The CPA has detailed risk assessment requirements, as does the Colorado AI Act for HAIS. For any HAIS processing of personal data, companies will have to read and comply with both sets of risk assessment requirements.

When it comes to enforcement, the CPA and AI Act are similar – only the Colorado Attorney General may enforce the law, with a violation being a deceptive trade practice.

Comparison with EU AI Act

I’ll detail in a future post more details about the EU AI Act, which was approved by the Council of the European Union last week. Both bodies of law aim to protect individuals from discriminatory decisions that can affect their individual rights and livelihoods. 

Generally, the EU AI Act and Colorado AI Law both use a risk-based approach. The Colorado AI Law targets High Risk AI Systems, while the EU AI Act categorizes AI under unacceptable risk, high-risk, limited risk, and minimal risk explicitly, with regulations governing use of high-risk and limited risk systems (unacceptable risk systems are prohibited and minimal risk systems are not regulated). The majority of obligations under the AI Act fall on developers of high-risk systems. The EU AI Act applies to companies whose high-risk AI systems will enter the EU market, or where the high-risk AI system’s output is used in the EU.

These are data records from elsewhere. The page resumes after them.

(** * UI5 language assistant: semantic-model utilities and the language server

    A shallow embedding of two TypeScript sources of the repository:

    - the semantic-model utilities ([newMap], [getParentFqn],
      [findValueInMaps], [forEachSymbol]);
    - the language server's request and notification handlers
      ([server.ts]).

    JavaScript strings are modelled by [string]; numbers that hold
    lengths and positions by [Z]; objects used as maps by the ordered
    list of their own properties together with their prototype; lodash's
    [has] by its reading of a key as a property path.  An [async]
    function is a tree of steps; the collaborators of the server are not
    interpreted, an environment answers their calls; a handler that
    starts functions without awaiting them runs under a schedule that
    tells which pending call settles next. *)

From Stdlib Require Import String Ascii List ZArith NArith Lia Bool Permutation.
Import ListNotations.

Open Scope string_scope.
Open Scope list_scope.

(* ===================================================================== *)
(** ** JavaScript strings *)
(* ===================================================================== *)

Module JsString.

(** [s.length] *)
Definition js_length (s : string) : Z := Z.of_nat (String.length s).

(** The clamping of a position that [String.prototype.substring]
    applies to each of its two arguments. *)
Definition clamp (len pos : Z) : Z := Z.min (Z.max pos 0) len.

(** [s.substring(start, end)]: both positions are clamped to
    [0 .. s.length] and swapped when [start > end]. *)
Definition js_substring (s : string) (start end_ : Z) : string :=
  let len := js_length s in
  let finalStart := clamp len start in
  let finalEnd := clamp len end_ in
  let from := Z.min finalStart finalEnd in
  let to := Z.max finalStart finalEnd in
  String.substring (Z.to_nat from) (Z.to_nat (to - from)) s.
Lemma section_outcomes_length task_lists : ∀ env,
  length (section_outcomes oracle task_lists env).1 = length task_lists.
Proof.
  induction task_lists as [|tl tls IH]; intros env; [done|].
  cbn [section_outcomes].
  destruct (outcome (read_section oracle tl env)) as [e|[name ps]].
  - specialize (IH (final_env (read_section oracle tl env))).
    destruct (section_outcomes oracle tls _). cbn in *. by rewrite IH.
  - destruct (entry_outcomes oracle name ps _) as [eos env1].
    specialize (IH env1).
    destruct (section_outcomes oracle tls _). cbn in *. by rewrite IH.
Qed.

Lemma filed_nil acc : filed [] acc = acc.
Proof. destruct acc as [s u]. unfold filed. cbn. by rewrite !app_nil_r. Qed.

Lemma filed_app rs1 rs2 acc : filed rs2 (filed rs1 acc) = filed (rs1 ++ rs2) acc.
Proof. unfold filed. cbn. by rewrite !filter_app, !app_assoc. Qed.

Lemma append_problem_filed acc r : append_problem acc r = filed [r] acc.
Proof.
  unfold append_problem, filed. rewrite !filter_cons, !filter_nil.
  destruct (solved r) eqn:E.
  - rewrite decide_True, decide_False by naive_solver. by rewrite app_nil_r.
  - rewrite decide_False, decide_True by naive_solver. by rewrite app_nil_r.
Qed.

Lemma keep_entries_filed eos : ∀ acc,
  fold_left keep_entry eos acc = filed (entries_read eos) acc.
Proof.
  induction eos as [|[e|r] eos IH]; intros acc; cbn [fold_left keep_entry].
  - by rewrite filed_nil.
  - apply IH.
  - rewrite IH, append_problem_filed, filed_app. done.
Qed.

Lemma keep_sections_filed os : ∀ acc,
  fold_left keep_section os acc = filed (records_read os) acc.
Proof.
  induction os as [|[e|eos] os IH]; intros acc; cbn [fold_left keep_section].
  - by rewrite filed_nil.
  - apply IH.
  - rewrite IH, keep_entries_filed, filed_app. done.
Qed.

Lemma scrape_problem_data_run driver wait env :
  let lists := extract_lists oracle driver wait env in
  final_env (scrape_problem_data oracle driver wait env) = final_env lists
  ∧ trace_of (scrape_problem_data oracle driver wait env) = trace_of lists
  ∧ outcome (scrape_problem_data oracle driver wait env)
    = inr match outcome lists with
          | inl e => inl ("Scraping error: " +:+ exc_str e)
          | inr (solved_problems, unsolved_problems) =>
              if is_empty solved_problems && is_empty unsolved_problems
              then inl "No problems found on the page"
              else inr (Aggregator.problems_data solved_problems unsolved_problems)
          end.
Proof.
  intros lists. subst lists. unfold scrape_problem_data.
  destruct (outcome (extract_lists oracle driver wait env)) as [e|[s u]] eqn:E.
  - rewrite (try_except_inl _ _ _ _ (eq_trans (f_equal outcome (bind_inl _ _ _ _ E)) eq_refl)).
    rewrite (bind_inl _ _ _ _ E). cbn. by rewrite app_nil_r.
  - set (k := λ '(solved_problems, unsolved_problems),
             if is_empty solved_problems && is_empty unsolved_problems
             then ret (Env:=Env) (inl "No problems found on the page")
             else ret (inr (Aggregator.problems_data solved_problems unsolved_problems))).
    assert (∃ v, outcome (k (s, u) (final_env (extract_lists oracle driver wait env)))
                 = inr v
               ∧ v = (if is_empty s && is_empty u
                      then inl "No problems found on the page"
                      else inr (Aggregator.problems_data s u))
               ∧ trace_of (k (s, u) (final_env (extract_lists oracle driver wait env))) = []
               ∧ final_env (k (s, u) (final_env (extract_lists oracle driver wait env)))
                 = final_env (extract_lists oracle driver wait env))
      as (v & Hv & -> & Ht & He)
      by (cbn; destruct (is_empty s && is_empty u); eauto).
    assert (outcome ((x ← extract_lists oracle driver wait; k x) env)
            = inr (if is_empty s && is_empty u
                   then inl "No problems found on the page"
                   else inr (Aggregator.problems_data s u))) as E'
      by (by rewrite (bind_inr _ _ _ _ E)).
    rewrite (try_except_inr _ _ _ _ E'), (bind_inr _ _ _ _ E).
    cbn [final_env trace_of outcome fst snd]. rewrite Hv, Ht, He, app_nil_r. done.
Qed.

(** A successful extraction holds at least one record. *)
Lemma scrape_problem_data_returns driver wait :
  returns (λ r, ∀ pd, r = inr pd → 1 ≤ total_problems pd)
    (scrape_problem_data oracle driver wait).
Proof.
  intros env r Hr pd ->.
  destruct (scrape_problem_data_run driver wait env) as (_ & _ & Ho).
  rewrite Ho in Hr. injection Hr as Hr.
  destruct (outcome (extract_lists oracle driver wait env)) as [e|[s u]]; [done|].
  destruct s, u; cbn in Hr; try done; injection Hr as <-; cbn; lia.
Qed.

(** *** The scrape request *)

Lemma emits_attempt {A} P (m : M Env A) : emits P m → emits P (attempt m).
Proof.
  intros Hm env. specialize (Hm env). unfold attempt.
  by destruct (m env) as [[env1 t1] r].
Qed.

Lemma emits_bind_returns {A B} P (Q : A → Prop) (m : M Env A) (k : A → M Env B) :
  emits P m → returns Q m → (∀ a, Q a → emits P (k a)) → emits P (x ← m; k x).
Proof.
  intros Hm HQ Hk env. specialize (Hm env).
  destruct (outcome (m env)) as [e|a] eqn:E.
  - by rewrite (bind_inl _ _ _ _ E).
  - rewrite (bind_inr _ _ _ _ E). cbn. apply Forall_app.
    split; [done|]. apply Hk. by apply (HQ env).
Qed.

Ltac emits_step :=
  first
    [ apply emits_ret
    | apply emits_raise
    | apply emits_print
    | apply emits_call
    | apply emits_bind
    | apply emits_try_except
    | apply emits_try_finally
    | apply emits_attempt
    | apply emits_for_each
    | progress intros
    | match goal with
      | |- emits _ (match ?x with _ => _ end) => destruct x
      end ].

Ltac emits_tac := repeat emits_step; try done.

(** Only [save_snapshot] writes files. *)
Lemma setup_driver_no_write :
  emits (λ ev, Trace.is_fs_write ev = false) (setup_driver oracle).
Proof. unfold setup_driver. emits_tac. Qed.

Lemma login_no_write driver wait username password :
  emits (λ ev, Trace.is_fs_write ev = false)
    (login_to_cses oracle driver wait username password).
Proof. unfold login_to_cses, login_steps. emits_tac. Qed.

Lemma extraction_no_write driver wait :
  emits (λ ev, Trace.is_fs_write ev = false) (scrape_problem_data oracle driver wait).
Proof.
  unfold scrape_problem_data, extract_lists, section_iteration, read_section,
    problem_iteration, read_problem.
  emits_tac.
Qed.

Lemma fs_write_file ev : Trace.is_fs_write ev = false → Trace.is_file_write ev = false.
Proof. destruct ev as [T c r|line]; [|done]. by destruct c. Qed.

(** The steps after the session is set up neither open nor quit a session. *)
Lemma scrape_steps_session driver user_number d :
  emits (λ ev, Trace.is_quit d ev = false ∧ Trace.is_session_open ev = None)
    (try_except (scrape_steps oracle environ driver user_number) server_error).
Proof.
  unfold scrape_steps, save_snapshot, scrape_problem_data, extract_lists,
    section_iteration, read_section, problem_iteration, read_problem,
    login_to_cses, login_steps, ensure_user_directory, server_error.
  emits_tac.
Qed.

The EU AI Act also lists out sanctions and fines while the Colorado AI Law gives the Attorney General remedies such as civil penalty authority. 

Looking to the Future

As it’s the first US state to pass general AI legislation, the Colorado AI law has now potentially set a national standard for state legislation, and possibly at the federal level. It’s a good step in regulating systems that have a high risk of infringing on individual rights and affecting livelihood, and its framework, in my opinion, is more likely to be adopted by other states than the EU AI Act, whose regulation is broader both in its categorization of AI systems and compliance requirements.

I’m curious to see how these laws may serve as a model for other US states, and potentially federal legislation. Consumer protection, especially in the financial, healthcare, employment and education sectors are some of the biggest areas of concern when it comes to AI development, so states will have to address these risks soon.  My guess is that other states will first see how Colorado rolls out compliance guidelines and enforcement policies before following along, tweaking their policies to address the consequences and outcomes they observe.

And, while Deployer and Developer compliance obligations certainly help protect Consumers from discrimination, I’m curious to see how these obligations affect US and international companies’ ability to sell their products and services to CO residents. Will these compliance and disclosure obligations discourage them, or will there be no effect? Whatever effect we observe may also be multiplied to the extent other states model their AI legislation after Colorado’s. Even if other states adopt different frameworks, future AI legislation will likely create many compliance challenges for AI companies.